Campbell argued that while it was admirable, in that it will serve to reduce the wait time for surgeries by speeding up diagnoses, “we must question this spend”
“The problem that it seeks to remedy is that of long waiting hours and unavailable or inadequate access to diagnostics (but) the Ministry of Health already has in place a MOU with the providers of diagnostics tests,” Campbell noted. He stated that while the expansion in this area was welcomed, there is a grey area in the provision of surgical services.
To this end he stated that there are ethical concerns and the Opposition spokesman questioned whether the same doctors in the public sector will be the ones who will be doing the surgeries in the public/private partnership.
“How do we ensure that the people (public sector doctors) are not channeling the hospital work into their private practices?” he asked. He also questioned whether, after surgeries are done, patients will be sent to the public ward to recuperate.
Campbell asserted that the government was on a campaign to divest all sectors and questioned whether this was also being done in health. He said it “appeared to be a divestment with the potential to be exploited by a few.”
And Campbell, himself a medical doctor, said there was limited accountability in the public sector with doctors often arriving at work late and leaving early with no audits done to determine the amount of time they actually spend on the job. He said this lack of accountability has resulted in doctors doing private work on the government’s time.
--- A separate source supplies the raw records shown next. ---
Definition audio_model (model : jsval) : bool := str_in (modelKey model) WAN_AUDIO_VIDEO_MODELS.

(** A medium of the input that is sent is a reference video. *)
Definition reference_video (input : obj) : Prop :=
  ∃ media m, (JObj input)~>"media" = JArr media ∧ m ∈ media ∧ m~>"type" = str "reference_video".

Lemma some_video_spec media b :
  some_video media = Ok b → b = true ↔ ∃ m, m ∈ media ∧ m~>"type" = str "reference_video".
Proof.
  revert b. induction media as [|m media IH]; intros b E.
  - injection E as <-. split; [done|]. intros (m & H%not_elem_of_nil & _). done.
  - cbn [some_video] in E. apply bind_Ok in E as (t & Et & E).
    assert (m~>"type" = t) as Ht by (unfold dot in Et; destruct (is_nullish m); [done|by injection Et]).
    destruct (equals t "reference_video") eqn:Q.
    + injection E as <-. apply equals_str in Q. split; [intros _|done]. exists m. split; [left|congruence].
    + rewrite (IH b E). split; intros (x & Hx & T); [by exists x; split; [right|]|].
      apply elem_of_cons in Hx as [->|Hx]; [|by exists x]. exfalso. rewrite Ht in T. rewrite T in Q. by vm_compute in Q.
Qed.

Lemma reference_spec input b : has_reference_video input = Ok b → b = true ↔ reference_video input.
Proof.
  unfold has_reference_video, reference_video, or_array, js_or. intros E. destruct (truthy _) eqn:T.
  - destruct ((JObj input)~>"media") as [| | | | |media|] eqn:M; try done. rewrite (some_video_spec media b E).
    split; [by intros (m & H); exists media, m|]. intros (media' & m & [= <-] & H). by exists m.
  - injection E as <-. split; [done|]. intros (media & m & M & _). by rewrite M in T.
Qed.

(** What is reserved for the input and the duration that are sent: the twenty
    seconds of a speech; for a model that takes all media thirty seconds
    where a reference video or the model decides the length, and what is sent
    otherwise; for the others what is sent. *)
Definition reserves (profile : WanProfile) (input : obj) (sent : jsval) (n : num) : Prop :=
  match kind profile with
  | Wan_speech => sent = JUndefined ∧ n = nZ 20
  | Wan_all =>
      ∃ d, sent = JNum d ∧ (neqb d (nZ (-1)) = true ∨ short d = true) ∧
        (reference_video input ∨ neqb d (nZ (-1)) = true → n = nZ 30) ∧
        (¬ reference_video input → neqb d (nZ (-1)) = false → n = d)
  | _ => sent = JNum n ∧ short n = true
  end.

Lemma reserved profile input sent hasVideo :
  has_reference_video input = Ok hasVideo →
  (kind profile = Wan_speech ∧ sent = JUndefined ∨
   kind profile ≠ Wan_speech ∧ ∃ d, sent = JNum d ∧ (short d = true ∨ kind profile = Wan_all ∧ neqb d (nZ (-1)) = true)) →
  ∃ n, billed_seconds profile hasVideo sent = JNum n ∧ billable n = true ∧ reserves profile input sent n.
Proof.
  intros Hv%reference_spec. unfold billed_seconds, reserves, is_wan. intros [[-> ->]|(Hs & d & -> & Hd)].
  - exists (nZ 20). by vm_compute.
  - rewrite bool_decide_false by done. destruct (decide (kind profile = Wan_all)) as [Ha|Ha].
    + rewrite Ha, bool_decide_true by done. cbn [andb]. change (strict_eq (JNum d) (int (-1))) with (neqb d (nZ (-1))).
      assert (neqb d (nZ (-1)) = true ∨ short d = true) as Hd' by (destruct Hd as [Hd|[_ Hd]]; auto).
      destruct (hasVideo || _) eqn:V.
      * exists (nZ 30). conjs; [done|by vm_compute|]. exists d. conjs; try done. intros Hr He.
        rewrite He, orb_false_r in V. by apply Hv in V.
      * apply orb_false_iff in V as [V1 V2]. destruct Hd' as [Hd'|Hd']; [congruence|].
        exists d. apply andb_true_iff in Hd' as Hb. conjs; [done|apply Hb|]. exists d. conjs; [done|auto| |done].
        intros [Hr%Hv|Hr]; congruence.
    + rewrite bool_decide_false by done. destruct Hd as [Hd|[? _]]; [|done]. exists d. cbn [andb].
      apply andb_true_iff in Hd as Hd'. conjs; [done|apply Hd'|]. by destruct (kind profile).
Qed.

Lemma video_billed ctx request :
  imageModel ctx = Ok None → ctx~>"usagePurpose" = str "facts" → buildSubmitRequest ctx = Ok request →
  ∃ c profile res, convert ctx = Ok c ∧ modelProfile (video_model c) = Ok profile ∧
    request~>"body" = AlibabaVideos.video_body c ∧ res ∈ resolutions profile ∧ shows_resolution (video_settings c) res ∧
    (takes_media profile = true → media_readable (video_input c)) ∧
    (media_readable (video_input c) →
     ∃ n, let schema := wanVideoUsageSchema (resolutions profile) (audio_model (video_model c)) in
       let audio := negb (strict_eq (JObj (video_settings c))~>"audio" (JBool false)) in
       let facts := ["seconds" ↦ JNum n; "resolution" ↦ JStr res]
                    ++ (if audio_model (video_model c) then ["audio" ↦ JBool audio] else []) in
       extractUsage ctx = Ok facts ∧ billable n = true ∧ usage_valid schema facts = true ∧
       reserves profile (video_input c) (JObj (video_settings c))~>"duration" n).
Proof.
  intros Hi Hp Hb. unfold buildSubmitRequest in Hb. rewrite Hi in Hb. cbn [mbind result_bind] in Hb.
  unfold PluginAlibaba.video_request in Hb. apply bind_Ok in Hb as (c & Hc & Hb). apply bind_Ok in Hb as (profile & Hm & Hb).
  apply bind_Ok in Hb as (root & _ & Hb). apply bind_Ok in Hb as (action & _ & [= <-]).
  destruct (converted_video_spec _ _ Hc) as (profile' & res & Hm' & Hr & Hs & Hmed & Hd).
  rewrite Hm in Hm'. injection Hm' as <-. exists c, profile, res. conjs; try done.
  intros Hread. destruct (reference_total _ Hread) as [hasVideo Hv].
  destruct (reserved profile _ (JObj (video_settings c))~>"duration" hasVideo Hv Hd) as (n & Hn & Bn & Rn).
  exists n. cbn zeta.
  conjs; [|done| |done].
  - unfold extractUsage. rewrite Hi. cbn [mbind result_bind]. unfold video_usage. rewrite Hc. cbn [mbind result_bind].
    rewrite Hm. cbn [mbind result_bind]. rewrite Hv. cbn [mbind result_bind]. rewrite Hn, Hp.
    change (equals (str "facts") "billing_ratios") with false. cbn iota.
    rewrite (sent_resolution_shown _ _ Hs). cbn [mbind result_bind]. unfold audio_model, put_if.
    by destruct (str_in _ _).
  - unfold wanVideoUsageSchema. destruct (audio_model _); cbn [app];
      repeat (eapply usage_valid_cons; [reflexivity| |]); try done; try (by apply seconds_valid); by apply enum_valid.
Qed.

(** ** The normal form of a request *)

Definition copy (v : jsval) : jsval := JObj (assign [] v).
(** [metadata.parameters] *)
Definition native_of (req : jsval) : jsval := or_object (or_object req~>"metadata")~>"parameters".

(** The duration a request asks for: -1 for one the model chooses. *)
Definition asked_duration (value : jsval) : jsval :=
  let req := copy value in
  nullish (nullish (nullish (copy (native_of req))~>"duration" req~>"duration") req~>"seconds")
    (if strict_eq req~>"auto_duration" (JBool true) then int (-1) else JUndefined).

Lemma objectValue_Ok v name o : objectValue v name = Ok o → o = or_object v ∧ plain_object o = true.
Proof.
  unfold objectValue. destruct (is_nullish v) eqn:N; [intros [= <-]; by destruct v|].
  destruct v; try done. by intros [= <-].
Qed.

Lemma get_drop o k : get (JObj (drop_minus_one k o)) (js k) =
  if minus_one (get (JObj o) (js k)) then JUndefined else get (JObj o) (js k).
Proof. unfold drop_minus_one. destruct (minus_one _); [by rewrite get_remove_same|done]. Qed.
Lemma get_drop_other o k k' : js k ≠ k' → get (JObj (drop_minus_one k o)) k' = get (JObj o) k'.
Proof. intros E. unfold drop_minus_one. destruct (minus_one _); [by apply get_remove_other|done]. Qed.
Lemma get_normal o k : js "resolution" ≠ k → get (JObj (normal_resolution o)) k = get (JObj o) k.
Proof. intros E. unfold normal_resolution. by apply get_put_if_other. Qed.

Lemma minus_one_nullish v : is_nullish v = true → minus_one v = false.
Proof. by destruct v. Qed.

(** The parameters after normalisation. *)
Lemma normal_native value req :
  normalizeRequest value = Ok req →
  (native_of (JObj req))~>"duration" =
  let v := (copy (native_of (copy value)))~>"duration" in if minus_one v then JUndefined else v.
Proof.
  unfold normalizeRequest. intros E. apply bind_Ok in E as (metadata & [-> Pm]%objectValue_Ok & E).
  apply bind_Ok in E as (given & [-> Pg]%objectValue_Ok & E). apply bind_Ok in E as (? & _ & <-%Ok_inj).
  set (req0 := assign [] value) in *. change (copy value) with (JObj req0). fold (native_of (JObj req0)) in *.
  set (p1 := normal_resolution (drop_minus_one "duration" (assign [] (native_of (JObj req0))))).
  set (d := nullish (nullish _ _) _).
  assert ((JObj p1)~>"duration" = let v := (copy (native_of (JObj req0)))~>"duration" in if minus_one v then JUndefined else v) as Hp
    by (unfold p1; rewrite get_normal by keys; apply get_drop).
  unfold native_of at 1. rewrite get_normal by keys.
  assert (∀ o, get (JObj (if minus_one d then remove (remove (put o (js "auto_duration") (JBool true)) (js "duration")) (js "seconds")
                         else remove o (js "auto_duration"))) (js "metadata") = (JObj o)~>"metadata") as Hd.
  { intros o. destruct (minus_one d); rewrite !get_remove_other by keys; [by rewrite get_put_other by keys|done]. }
  rewrite Hd, !get_drop_other by keys. rewrite get_put_if_same.
  destruct (is_defined (JObj req0)~>"metadata") eqn:M.
  - cbn [or_object js_or truthy]. rewrite get_put_same. exact Hp.
  - destruct ((JObj req0)~>"metadata") eqn:M'; try done. unfold native_of. by rewrite M'.
Qed.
“Won’t these doctors leave earlier to get the private money? What incentive will they have to do the hospital work if they can go to the private session and make a sessional rate?” he asked.
Campbell further questioned why the $1 billion was not being spent to instead improve specific surgical centres in the public health system to carry out these surgeries. He noted that at most public hospitals with multiple operating theaters, only one is used at nights. He said it would be better to get the additional staff to ensure that one team is dealing with on-call cases while the other deals with the cases to reduce the waiting list.
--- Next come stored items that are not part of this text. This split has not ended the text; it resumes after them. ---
(* ===== verification/PluginTheorems.v ===== *)
(** * Properties of the task plugins

    The theorems about the plugins, each with an input it applies to, and the
    places where what is billed is not what is sent. *)
From stdpp Require Import base list option numbers sets.
From Stdlib Require Import ZArith SpecFloat Lia.
From S2P Require Import Prelude.
From S2P Require Import JsString.
From S2P Require Import JsNumber.
From S2P Require Import Syntax.
From S2P Require Import Runtime.
From S2P Require Import Display.
From S2P Require Import Json.
From S2P Require Import JsText.
From S2P Require Import JsonPrint.
From S2P Require Import AdvancedCustom.
From S2P Require Import JsDynamic.
From S2P Require Import PluginCommon.

From S2P Require Import PriceTableFacts.
From S2P Require Import PluginUsage.
From S2P Require Import PluginBilling.
From S2P Require Import PluginVideoFacts.
From S2P Require Import PluginInterfaces.
From S2P Require PluginSora.
From S2P Require PluginKling.
From S2P Require PluginVidu.
From S2P Require PluginGoogle.
From S2P Require PluginVertex.
From S2P Require PluginJimeng.
From S2P Require PluginHailuo.
From S2P Require PluginSuno.

(** ** A host *)

(** Case conversion of ASCII text, and utilities that show their arguments. *)
Definition plain_host : Host := {| to_lower_case := map ascii_low; date_time_format := λ _, None |}.
Definition plain_tasks : TaskHost :=
  {| to_upper_case := map ascii_up; unixNow := nZ 1700000000; jwtSignHS256 := λ _ secret, Ok secret;
     hmacSHA256 := λ message _, message; base64URL := id; base64URLDecode := λ s, Ok s;
     volcSignV4 := λ _, Ok (JObj []) |}.
Definition plain_laws : @TaskHostLaws plain_host plain_tasks.
Proof. by constructor. Defined.

(** The context of a decoding, and of the submission that follows. *)
Definition video_context (model : string) (request : obj) : jsval :=
  JObj ["model" ↦ str model; "upstreamModel" ↦ str model; "apiKey" ↦ str "sk-key"; "baseUrl" ↦ str "https://api.example";
        "body" ↦ JObj ["kind" ↦ str "json"; "value" ↦ JObj request]].
Arguments video_context model%_string request.
Definition submission_context (model : string) (decoded : jsval) : jsval :=
  JObj ["model" ↦ str model; "upstreamModel" ↦ str model; "apiKey" ↦ str "sk-key"; "baseUrl" ↦ str "https://api.example";
        "usagePurpose" ↦ str "facts"; "action" ↦ decoded~>"action"; "requestBody" ↦ decoded~>"requestBody"].
Arguments submission_context model%_string decoded.
(** ** Falling between two rows *)

Lemma update_between_rows (rnd : nat * nat) (g : Tetris) :
  let p := current_piece g in
  wf_board (board g) ->
  Piece.pixel_y p + drop_speed g < (Piece.y p + 1) * BLOCK_SIZE ->
  update rnd g
  = (Val (running g),
     set_drop_speed
       (set_current_piece g (set_pixel_y p (Piece.pixel_y p + drop_speed g)))
       FALL_SPEED).
Proof.
  intros p Hwf Hlt. rewrite update_eq.
  assert (E : gravity_step g
              = (Val false,
                 set_current_piece g
                   (set_pixel_y p (Piece.pixel_y p + drop_speed g)))).
  { unfold gravity_step, bind, get, modify_piece, modify, ret.
    cbn [current_piece set_current_piece set_pixel_y Piece.pixel_y Piece.y].
    fold p.
    destruct (Z.geb_spec (Piece.pixel_y p + drop_speed g)
                ((Piece.y p + 1) * BLOCK_SIZE)) as [Hge|_]; [lia|].
    reflexivity. }
  rewrite E. rewrite update_tail_wf; [reflexivity | exact Hwf].
Qed.

(** X14: between two rows nothing happens but the fall.  On a board of
    [BOARD_HEIGHT] by [BOARD_WIDTH] cells, which [draw_board] can redraw,
    and as long as the pixel position stays below the next row boundary, an
    [update] asks no [valid_move], locks nothing and returns, having added
    the drop speed to [pixel_y] and reset the speed; so [n] ticks at
    [FALL_SPEED] without a key press move the piece down by exactly [n]
    pixels and change nothing else. *)
Theorem falls_one_pixel_per_tick :
  (forall rnd g,
      let p := current_piece g in
      wf_board (board g) ->
      Piece.pixel_y p + drop_speed g < (Piece.y p + 1) * BLOCK_SIZE ->
      update rnd g
      = (Val (running g),
         set_drop_speed
           (set_current_piece g
              (set_pixel_y p (Piece.pixel_y p + drop_speed g)))
           FALL_SPEED)) /\
  (forall rnds g,
      let p := current_piece g in
      let n := Z.of_nat (length rnds) in
      wf_board (board g) ->
      drop_speed g = FALL_SPEED ->
      Piece.pixel_y p + n < (Piece.y p + 1) * BLOCK_SIZE ->
      run_updates rnds g
      = set_current_piece g (set_pixel_y p (Piece.pixel_y p + n))).
Proof.
  split; [exact update_between_rows|].
  intros rnds g p n Hwf Hspeed Hlt. subst p n.
  revert g Hwf Hspeed Hlt.
  induction rnds as [|rnd rnds IH]; intros g Hwf Hspeed Hlt.
  - destruct g as [b [sh c x y py] sc r d]. unfold run_updates. simpl.
    now rewrite Z.add_0_r.
  - unfold run_updates in *. cbn [fold_left].
    assert (H1 : Piece.pixel_y (current_piece g) + drop_speed g
                 < (Piece.y (current_piece g) + 1) * BLOCK_SIZE).
    { rewrite Hspeed. unfold FALL_SPEED. cbn [length] in Hlt. lia. }
    rewrite (update_between_rows rnd g Hwf H1). cbn [snd].
    rewrite IH.
    + destruct g as [b [sh c x y py] sc r d]. simpl in Hspeed. subst d.
      unfold set_current_piece, set_pixel_y, set_drop_speed. simpl.
      do 2 f_equal. unfold FALL_SPEED. lia.
    + exact Hwf.
    + reflexivity.
    + cbn [current_piece set_current_piece set_drop_speed set_pixel_y
           Piece.pixel_y Piece.y].
      rewrite Hspeed. unfold FALL_SPEED. cbn [length] in Hlt. lia.
Qed.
“That seems like a very practical solution to me,” Campbell said.
He also suggested that doctors employed in the public sector should only be allowed to do private cases after 4:00 pm or on weekends. And he said the government could also have public cases done on weekends in private facilities.
Campbell also said the waiting lists are long because of government, hospital, personnel and patient issues. Government issues are usually related to inadequate funding while hospital issues relate to lack of supplies, equipment and things such as non-functioning elevators as well as doctors not showing up on time, he said.
“How can we ignore that to go to say we’re going to contract private places to provide the surgeries for these patients as opposed to improving the facilities in the public hospital?” he asked during a question-laden presentation.
The Opposition Spokesman also told the House that the air conditioning units at the Kingston Public Hospital (KPH), the largest hospital in the English-speaking Caribbean, were not working on Monday, forcing the cancellation of the list of surgeries that were down for the day. He said, one week earlier, surgeries were also postponed at the KPH because of the absence of the appropriate anesthetic drugs. Additionally, he said surgeries were being postponed because patients are not being properly prepared by having things such as ECGs and radiology services done.